# The problem:
Retype all of the data exactly as given.

-------- Available data

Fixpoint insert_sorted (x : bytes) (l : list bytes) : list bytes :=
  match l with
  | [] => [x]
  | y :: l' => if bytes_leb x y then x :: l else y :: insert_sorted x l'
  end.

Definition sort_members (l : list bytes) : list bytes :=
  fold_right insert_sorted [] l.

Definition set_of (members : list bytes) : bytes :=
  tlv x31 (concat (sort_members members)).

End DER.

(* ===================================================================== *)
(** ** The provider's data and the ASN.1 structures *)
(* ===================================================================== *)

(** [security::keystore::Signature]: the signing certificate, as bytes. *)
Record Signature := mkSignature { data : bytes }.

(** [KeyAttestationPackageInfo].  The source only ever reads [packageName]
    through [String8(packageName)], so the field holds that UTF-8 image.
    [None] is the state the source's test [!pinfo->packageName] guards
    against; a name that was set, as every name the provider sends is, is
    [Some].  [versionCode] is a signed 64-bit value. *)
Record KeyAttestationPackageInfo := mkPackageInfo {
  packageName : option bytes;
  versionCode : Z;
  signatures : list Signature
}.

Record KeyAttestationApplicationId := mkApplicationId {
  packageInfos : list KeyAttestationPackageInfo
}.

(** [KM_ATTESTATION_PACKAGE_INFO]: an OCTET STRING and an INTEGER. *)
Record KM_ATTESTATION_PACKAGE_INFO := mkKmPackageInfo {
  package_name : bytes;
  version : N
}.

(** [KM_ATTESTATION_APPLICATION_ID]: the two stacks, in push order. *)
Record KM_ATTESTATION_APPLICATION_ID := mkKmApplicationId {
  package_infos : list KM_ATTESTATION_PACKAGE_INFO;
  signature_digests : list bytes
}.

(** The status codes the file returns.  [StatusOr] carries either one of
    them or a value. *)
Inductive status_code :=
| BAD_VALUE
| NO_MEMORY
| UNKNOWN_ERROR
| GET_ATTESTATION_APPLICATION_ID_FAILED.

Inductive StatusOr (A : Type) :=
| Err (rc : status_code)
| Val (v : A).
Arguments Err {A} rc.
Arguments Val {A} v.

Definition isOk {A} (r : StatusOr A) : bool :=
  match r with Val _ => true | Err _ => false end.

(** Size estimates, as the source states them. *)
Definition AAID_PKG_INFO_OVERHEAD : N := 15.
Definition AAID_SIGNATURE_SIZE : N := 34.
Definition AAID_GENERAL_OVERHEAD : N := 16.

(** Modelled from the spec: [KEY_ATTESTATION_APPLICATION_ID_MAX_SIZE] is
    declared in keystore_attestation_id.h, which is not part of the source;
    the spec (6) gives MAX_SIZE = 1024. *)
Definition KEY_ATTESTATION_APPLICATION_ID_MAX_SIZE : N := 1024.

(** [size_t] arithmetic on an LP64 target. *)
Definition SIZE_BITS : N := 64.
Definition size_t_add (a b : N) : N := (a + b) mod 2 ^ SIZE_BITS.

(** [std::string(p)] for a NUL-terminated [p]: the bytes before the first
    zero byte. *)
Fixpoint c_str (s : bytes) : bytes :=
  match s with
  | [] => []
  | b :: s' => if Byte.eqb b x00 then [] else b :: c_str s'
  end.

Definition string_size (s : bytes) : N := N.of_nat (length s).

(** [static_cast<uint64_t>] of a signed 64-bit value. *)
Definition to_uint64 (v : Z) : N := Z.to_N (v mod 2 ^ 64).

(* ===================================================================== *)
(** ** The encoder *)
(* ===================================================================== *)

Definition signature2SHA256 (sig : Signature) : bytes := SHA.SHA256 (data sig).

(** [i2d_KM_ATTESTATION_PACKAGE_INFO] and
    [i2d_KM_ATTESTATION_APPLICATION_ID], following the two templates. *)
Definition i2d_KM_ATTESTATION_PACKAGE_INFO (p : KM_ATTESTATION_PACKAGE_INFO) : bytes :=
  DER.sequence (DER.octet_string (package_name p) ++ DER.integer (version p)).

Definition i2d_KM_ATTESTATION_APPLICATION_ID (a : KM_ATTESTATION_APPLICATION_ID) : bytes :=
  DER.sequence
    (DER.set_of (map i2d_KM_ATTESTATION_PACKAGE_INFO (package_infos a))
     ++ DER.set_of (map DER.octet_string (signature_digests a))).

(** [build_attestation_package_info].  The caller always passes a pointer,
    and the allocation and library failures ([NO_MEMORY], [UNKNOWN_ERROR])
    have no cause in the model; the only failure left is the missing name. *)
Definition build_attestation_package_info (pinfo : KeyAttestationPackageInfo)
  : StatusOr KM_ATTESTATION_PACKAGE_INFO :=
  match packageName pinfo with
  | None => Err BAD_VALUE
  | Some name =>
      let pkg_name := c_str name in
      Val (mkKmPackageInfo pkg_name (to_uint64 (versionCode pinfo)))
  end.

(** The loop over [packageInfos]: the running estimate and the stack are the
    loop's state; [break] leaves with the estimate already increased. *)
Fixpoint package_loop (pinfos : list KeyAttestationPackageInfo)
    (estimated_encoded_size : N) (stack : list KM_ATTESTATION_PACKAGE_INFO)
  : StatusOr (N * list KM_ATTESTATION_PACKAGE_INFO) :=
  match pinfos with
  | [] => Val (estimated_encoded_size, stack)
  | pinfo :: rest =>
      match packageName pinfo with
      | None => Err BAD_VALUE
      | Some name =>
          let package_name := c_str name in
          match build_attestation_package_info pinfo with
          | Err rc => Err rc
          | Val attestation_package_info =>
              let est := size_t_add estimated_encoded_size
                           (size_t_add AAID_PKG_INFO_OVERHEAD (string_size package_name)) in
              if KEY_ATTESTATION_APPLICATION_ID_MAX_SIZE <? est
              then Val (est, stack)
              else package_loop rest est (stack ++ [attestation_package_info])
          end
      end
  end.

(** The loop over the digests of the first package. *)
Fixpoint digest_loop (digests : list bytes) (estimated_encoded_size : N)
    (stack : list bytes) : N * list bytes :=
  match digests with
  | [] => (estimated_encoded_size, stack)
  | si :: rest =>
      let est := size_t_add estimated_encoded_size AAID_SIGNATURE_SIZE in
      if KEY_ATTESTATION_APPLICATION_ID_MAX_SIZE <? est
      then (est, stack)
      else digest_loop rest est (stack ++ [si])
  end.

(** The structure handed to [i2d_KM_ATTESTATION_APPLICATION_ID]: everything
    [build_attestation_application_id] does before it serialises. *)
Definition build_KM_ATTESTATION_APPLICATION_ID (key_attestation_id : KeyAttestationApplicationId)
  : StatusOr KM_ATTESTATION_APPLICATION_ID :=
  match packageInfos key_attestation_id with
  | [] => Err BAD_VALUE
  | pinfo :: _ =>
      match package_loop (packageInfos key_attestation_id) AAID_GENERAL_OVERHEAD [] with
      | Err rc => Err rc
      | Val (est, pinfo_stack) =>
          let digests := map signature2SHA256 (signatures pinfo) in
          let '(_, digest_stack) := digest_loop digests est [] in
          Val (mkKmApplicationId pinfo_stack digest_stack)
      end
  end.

----------------

# Exercise solution:
Fixpoint insert_sorted (x : bytes) (l : list bytes) : list bytes :=
  match l with
  | [] => [x]
  | y :: l' => if bytes_leb x y then x :: l else y :: insert_sorted x l'
  end.

Definition sort_members (l : list bytes) : list bytes :=
  fold_right insert_sorted [] l.

Definition set_of (members : list bytes) : bytes :=
  tlv x31 (concat (sort_members members)).

End DER.

(* ===================================================================== *)
(** ** The provider's data and the ASN.1 structures *)
(* ===================================================================== *)

(** [security::keystore::Signature]: the signing certificate, as bytes. *)
Record Signature := mkSignature { data : bytes }.

(** [KeyAttestationPackageInfo].  The source only ever reads [packageName]
    through [String8(packageName)], so the field holds that UTF-8 image.
    [None] is the state the source's test [!pinfo->packageName] guards
    against; a name that was set, as every name the provider sends is, is
    [Some].  [versionCode] is a signed 64-bit value. *)
Record KeyAttestationPackageInfo := mkPackageInfo {
  packageName : option bytes;
  versionCode : Z;
  signatures : list Signature
}.

Record KeyAttestationApplicationId := mkApplicationId {
  packageInfos : list KeyAttestationPackageInfo
}.

(** [KM_ATTESTATION_PACKAGE_INFO]: an OCTET STRING and an INTEGER. *)
Record KM_ATTESTATION_PACKAGE_INFO := mkKmPackageInfo {
  package_name : bytes;
  version : N
}.

(** [KM_ATTESTATION_APPLICATION_ID]: the two stacks, in push order. *)
Record KM_ATTESTATION_APPLICATION_ID := mkKmApplicationId {
  package_infos : list KM_ATTESTATION_PACKAGE_INFO;
  signature_digests : list bytes
}.

(** The status codes the file returns.  [StatusOr] carries either one of
    them or a value. *)
Inductive status_code :=
| BAD_VALUE
| NO_MEMORY
| UNKNOWN_ERROR
| GET_ATTESTATION_APPLICATION_ID_FAILED.

Inductive StatusOr (A : Type) :=
| Err (rc : status_code)
| Val (v : A).
Arguments Err {A} rc.
Arguments Val {A} v.

Definition isOk {A} (r : StatusOr A) : bool :=
  match r with Val _ => true | Err _ => false end.

(** Size estimates, as the source states them. *)
Definition AAID_PKG_INFO_OVERHEAD : N := 15.
Definition AAID_SIGNATURE_SIZE : N := 34.
Definition AAID_GENERAL_OVERHEAD : N := 16.

(** Modelled from the spec: [KEY_ATTESTATION_APPLICATION_ID_MAX_SIZE] is
    declared in keystore_attestation_id.h, which is not part of the source;
    the spec (6) gives MAX_SIZE = 1024. *)
Definition KEY_ATTESTATION_APPLICATION_ID_MAX_SIZE : N := 1024.

(** [size_t] arithmetic on an LP64 target. *)
Definition SIZE_BITS : N := 64.
Definition size_t_add (a b : N) : N := (a + b) mod 2 ^ SIZE_BITS.

(** [std::string(p)] for a NUL-terminated [p]: the bytes before the first
    zero byte. *)
Fixpoint c_str (s : bytes) : bytes :=
  match s with
  | [] => []
  | b :: s' => if Byte.eqb b x00 then [] else b :: c_str s'
  end.

Definition string_size (s : bytes) : N := N.of_nat (length s).

(** [static_cast<uint64_t>] of a signed 64-bit value. *)
Definition to_uint64 (v : Z) : N := Z.to_N (v mod 2 ^ 64).

(* ===================================================================== *)
(** ** The encoder *)
(* ===================================================================== *)

Definition signature2SHA256 (sig : Signature) : bytes := SHA.SHA256 (data sig).

(** [i2d_KM_ATTESTATION_PACKAGE_INFO] and
    [i2d_KM_ATTESTATION_APPLICATION_ID], following the two templates. *)
Definition i2d_KM_ATTESTATION_PACKAGE_INFO (p : KM_ATTESTATION_PACKAGE_INFO) : bytes :=
  DER.sequence (DER.octet_string (package_name p) ++ DER.integer (version p)).

Definition i2d_KM_ATTESTATION_APPLICATION_ID (a : KM_ATTESTATION_APPLICATION_ID) : bytes :=
  DER.sequence
    (DER.set_of (map i2d_KM_ATTESTATION_PACKAGE_INFO (package_infos a))
     ++ DER.set_of (map DER.octet_string (signature_digests a))).

(** [build_attestation_package_info].  The caller always passes a pointer,
    and the allocation and library failures ([NO_MEMORY], [UNKNOWN_ERROR])
    have no cause in the model; the only failure left is the missing name. *)
Definition build_attestation_package_info (pinfo : KeyAttestationPackageInfo)
  : StatusOr KM_ATTESTATION_PACKAGE_INFO :=
  match packageName pinfo with
  | None => Err BAD_VALUE
  | Some name =>
      let pkg_name := c_str name in
      Val (mkKmPackageInfo pkg_name (to_uint64 (versionCode pinfo)))
  end.

(** The loop over [packageInfos]: the running estimate and the stack are the
    loop's state; [break] leaves with the estimate already increased. *)
Fixpoint package_loop (pinfos : list KeyAttestationPackageInfo)
    (estimated_encoded_size : N) (stack : list KM_ATTESTATION_PACKAGE_INFO)
  : StatusOr (N * list KM_ATTESTATION_PACKAGE_INFO) :=
  match pinfos with
  | [] => Val (estimated_encoded_size, stack)
  | pinfo :: rest =>
      match packageName pinfo with
      | None => Err BAD_VALUE
      | Some name =>
          let package_name := c_str name in
          match build_attestation_package_info pinfo with
          | Err rc => Err rc
          | Val attestation_package_info =>
              let est := size_t_add estimated_encoded_size
                           (size_t_add AAID_PKG_INFO_OVERHEAD (string_size package_name)) in
              if KEY_ATTESTATION_APPLICATION_ID_MAX_SIZE <? est
              then Val (est, stack)
              else package_loop rest est (stack ++ [attestation_package_info])
          end
      end
  end.

(** The loop over the digests of the first package. *)
Fixpoint digest_loop (digests : list bytes) (estimated_encoded_size : N)
    (stack : list bytes) : N * list bytes :=
  match digests with
  | [] => (estimated_encoded_size, stack)
  | si :: rest =>
      let est := size_t_add estimated_encoded_size AAID_SIGNATURE_SIZE in
      if KEY_ATTESTATION_APPLICATION_ID_MAX_SIZE <? est
      then (est, stack)
      else digest_loop rest est (stack ++ [si])
  end.

(** The structure handed to [i2d_KM_ATTESTATION_APPLICATION_ID]: everything
    [build_attestation_application_id] does before it serialises. *)
Definition build_KM_ATTESTATION_APPLICATION_ID (key_attestation_id : KeyAttestationApplicationId)
  : StatusOr KM_ATTESTATION_APPLICATION_ID :=
  match packageInfos key_attestation_id with
  | [] => Err BAD_VALUE
  | pinfo :: _ =>
      match package_loop (packageInfos key_attestation_id) AAID_GENERAL_OVERHEAD [] with
      | Err rc => Err rc
      | Val (est, pinfo_stack) =>
          let digests := map signature2SHA256 (signatures pinfo) in
          let '(_, digest_stack) := digest_loop digests est [] in
          Val (mkKmApplicationId pinfo_stack digest_stack)
      end
  end.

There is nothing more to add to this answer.